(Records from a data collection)
Start of Block

(* ===== verification/Root.v ===== *)
(** Bounded file access beneath one opened directory, from [workload/root.rs].

    The kernel's filesystem is an interface: [HostFs] has one method per system
    call the source makes, on a state of its own, and a handle is the path from
    the opened root to what was opened.  [FsLaws] states the documented effect of
    each call on the tree that the state holds ([view]): a call either has that
    effect or fails with an error code the source gives no meaning to, changing
    nothing; a write that fails may leave a prefix.  A crash is a state in which
    every later call fails.  One process at a time uses the directory. *)

From stdpp Require Import ssreflect.
From Stdlib Require Import Strings.Byte.
From S2P Require Import Prelude Types Std Tree Effects.

(** ** The filesystem *)

(** The error codes the source distinguishes; any other is a number. *)
Inductive Errno := ENOENT | EEXIST | ELOOP | ENOTDIR | EINVAL | EOTHER (code : Z).
#[export] Instance Errno_eq_dec : EqDecision Errno.
Proof. solve_decision. Defined.

Definition spurious (e : Errno) : Prop := exists code, e = EOTHER code.

#[local] Set Warnings "-register-all".

(** A directory tree: a node with its owner and permission bits. *)
Inductive Node :=
  | NFile (owner mode : Z) (data : bytes)
  | NDir (owner mode : Z) (entries : gmap string Node)
  | NLink
  | NSpecial (owner mode : Z).

Notation Handle := (list string).

Fixpoint node_at (n : Node) (path : Handle) : option Node :=
  match path with
  | [] => Some n
  | c :: path =>
      match n with
      | NDir _ _ entries => entries !! c ≫= fun child => node_at child path
      | _ => None
      end
  end.

(** The tree with the entries of the directory at [path] changed by [f]. *)
Fixpoint alter_entries (n : Node) (path : Handle) (f : gmap string Node -> gmap string Node) : Node :=
  match n with
  | NDir owner mode entries =>
      match path with
      | [] => NDir owner mode (f entries)
      | c :: path =>
          match entries !! c with
          | Some child => NDir owner mode (<[c := alter_entries child path f]> entries)
          | None => n
          end
      end
  | _ => n
  end.

Definition add_entry (n : Node) (dir : Handle) (name : string) (child : Node) : Node :=
  alter_entries n dir (insert name child).
Definition remove_entry (n : Node) (dir : Handle) (name : string) : Node :=
  alter_entries n dir (delete name).

Inductive NodeType := RegularNode | DirectoryNode | OtherNode.
#[export] Instance NodeType_eq_dec : EqDecision NodeType.
Proof. solve_decision. Defined.

(** [fstat]. *)
Record Stat := { st_type : NodeType; st_uid : Z; st_mode : Z; st_size : Z }.
Definition stat_of (n : Node) : Stat :=
  match n with
  | NFile owner mode data => {| st_type := RegularNode; st_uid := owner; st_mode := mode; st_size := zlen data |}
  | NDir owner mode _ => {| st_type := DirectoryNode; st_uid := owner; st_mode := mode; st_size := 0 |}
  | NLink => {| st_type := OtherNode; st_uid := 0; st_mode := 511; st_size := 0 |}
  | NSpecial owner mode => {| st_type := OtherNode; st_uid := owner; st_mode := mode; st_size := 0 |}
  end.

Definition is_dir (o : option Node) : bool := match o with Some (NDir _ _ _) => true | _ => false end.

(** One method per call.  [fs_read] delivers what the successive reads of an
    opened file return up to its end: non-empty pieces or errors. *)
Class HostFs (S : Type) := {
  errno_text : Errno -> string;             (** [Errno]'s display *)
  errno_error : Errno -> io_error;          (** [io::Error::from(Errno)] *)
  fs_pid : Z;
  fs_euid : Z;
  fs_umask : Z;
  fs_counter : S -> Z * S;                  (** [TEMP_COUNTER.fetch_add(1)] *)
  fs_clone : S -> option io_error * S;      (** [OwnedFd::try_clone] *)
  (** the directory a host path names: [DirBuilder::create] on it with a mode, and
      [open] without following a final link *)
  fs_root : Handle;
  fs_create_root : Z -> S -> option io_error * S;
  fs_open_root : S -> (Handle + Errno) * S;
  fs_open_dir : Handle -> string -> S -> (Handle + Errno) * S;
  fs_open_file : Handle -> string -> S -> (Handle + Errno) * S;
  fs_fstat : Handle -> S -> (Stat + Errno) * S;
  fs_statat : Handle -> string -> S -> (unit + Errno) * S;
  fs_read : Handle -> S -> list (bytes + io_error) * S;
  fs_mkdirat : Handle -> string -> Z -> S -> (unit + Errno) * S;
  fs_create_excl : Handle -> string -> Z -> S -> (Handle + Errno) * S;
  fs_write_sync : Handle -> bytes -> S -> option io_error * S;
  fs_renameat : Handle -> string -> Handle -> string -> bool -> S -> (unit + Errno) * S;
  fs_unlinkat : Handle -> string -> bool -> S -> (unit + Errno) * S;
}.

(** ** The operations of [Root] *)

Definition Root : Type := Handle.

(** [{:?}] of a path. *)
Definition quoted `{DebugStr} (path : string) : string := debug_str path.

Section operations.
Context {S : Type} `{HostFs S} `{DebugStr} `{Sha256}.

(** A call, its outcome as a value. *)
Definition call {A} (f : S -> A * S) : M S A := fun s => let '(a, s) := f s in Some (Ok a, s).

(** [?] on a [rustix] result. *)
Definition or_errno {A} (r : A + Errno) : M S A :=
  match r with inl a => mret a | inr e => throw (errno_error e) end.
Definition or_io (o : option io_error) : M S unit :=
  match o with None => mret tt | Some e => throw e end.

Definition describe (error : Errno) (path : string) : io_error :=
  let kind := match error with
    | ENOENT => NotFound
    | ELOOP | ENOTDIR | EINVAL => InvalidInput
    | _ => Other
    end in
  IoError kind ("cannot access " +:+ quoted path +:+ ": " +:+ errno_text error).

Definition or_describe {A} (path : string) (r : A + Errno) : M S A :=
  match r with inl a => mret a | inr e => throw (describe e path) end.

Fixpoint components_loop (relative : string) (parts : list bytes) : result (list string) :=
  match parts with
  | [] => Ok []
  | part :: parts =>
      if bool_decide (part = []) || bool_decide (part = DOT) then components_loop relative parts
      else if bool_decide (part = DOTDOT) then
        Err (invalid ("path " +:+ quoted relative +:+ " must not escape its opened root"))
      else if contains_byte Byte.x00 part then
        Err (invalid ("path " +:+ quoted relative +:+ " contains a NUL byte"))
      else
        rest ← components_loop relative parts; Ok (str_of part :: rest)
  end.

Definition components (relative : string) : result (list string) :=
  if bool_decide (relative = "") then Err (invalid "invalid empty path")
  else components_loop relative (split_on SLASH (as_bytes relative)).

Definition split_relative (relative : string) : result (list string * string) :=
  components ← components relative;
  match list.last components with
  | Some name => Ok (removelast components, name)
  | None => Err (invalid ("invalid empty path " +:+ quoted relative))
  end.

Definition staging_name (name : string) : M S string :=
  counter ← call fs_counter;
  mret ("." +:+ name +:+ ".staging." +:+ fmt_dec fs_pid +:+ "." +:+ fmt_dec counter).

Definition try_clone (fd : Handle) : M S Handle :=
  o ← call fs_clone; _ ← or_io o; mret fd.

Fixpoint beneath_loop (current : Handle) (components : list string) : M S Handle :=
  match components with
  | [] => mret current
  | component :: components =>
      r ← call (fs_open_dir current component);
      current ← or_describe component r;
      beneath_loop current components
  end.

Definition open_beneath (root : Root) (components : list string) : M S Handle :=
  current ← try_clone root; beneath_loop current components.

Definition require_private (stat : Stat) (relative : string) : result unit :=
  if negb (stat.(st_uid) =? fs_euid) then
    Err (invalid (quoted relative +:+ " is not owned by the current user"))
  else if negb (Z.land stat.(st_mode) 63 =? 0) then
    Err (invalid (quoted relative +:+ " is not owner-only"))
  else Ok tt.

Definition fstat (fd : Handle) : M S Stat := r ← call (fs_fstat fd); or_errno r.

Definition Root_open : M S Root := r ← call fs_open_root; or_errno r.

Definition open_private : M S Root :=
  root ← Root_open;
  stat ← fstat root;
  _ ← lift (require_private stat "the workload store");
  mret root.

Definition open_directory (root : Root) (relative : string) : M S Root :=
  components ← lift (components relative); open_beneath root components.

Definition require_private_directory (root : Root) (relative : string) : M S unit :=
  directory ← open_directory root relative;
  stat ← fstat directory;
  lift (require_private stat relative).

Definition open_regular (root : Root) (relative : string) : M S (option (Handle * Z)) :=
  '(parent, name) ← lift (split_relative relative);
  directory ← catch (open_beneath root parent);
  match directory with
  | Err e => if bool_decide (e.(error_kind) = NotFound) then mret None else throw e
  | Ok directory =>
      r ← call (fs_open_file directory name);
      match r with
      | inr ENOENT => mret None
      | inr e => throw (describe e relative)
      | inl fd =>
          stat ← fstat fd;
          if negb (bool_decide (stat.(st_type) = RegularNode)) then
            throw (invalid (quoted relative +:+ " is not a regular file"))
          else if stat.(st_size) <? 0 then
            throw (invalid (quoted relative +:+ " has a negative size"))
          else mret (Some (fd, stat.(st_size)))
      end
  end.

Definition cannot_open (relative : string) : io_error :=
  IoError NotFound ("cannot open file " +:+ quoted relative).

End of Block

### Required action
Whenever the string "owner" shows up in a line of the records, copy that line.

### Solution for this problem
(** A directory tree: a node with its owner and permission bits. *)
  | NFile (owner mode : Z) (data : bytes)
  | NDir (owner mode : Z) (entries : gmap string Node)
  | NSpecial (owner mode : Z).
  | NDir owner mode entries =>
      | [] => NDir owner mode (f entries)
          | Some child => NDir owner mode (<[c := alter_entries child path f]> entries)
  | NFile owner mode data => {| st_type := RegularNode; st_uid := owner; st_mode := mode; st_size := zlen data |}
  | NDir owner mode _ => {| st_type := DirectoryNode; st_uid := owner; st_mode := mode; st_size := 0 |}
  | NSpecial owner mode => {| st_type := OtherNode; st_uid := owner; st_mode := mode; st_size := 0 |}
    Err (invalid (quoted relative +:+ " is not owner-only"))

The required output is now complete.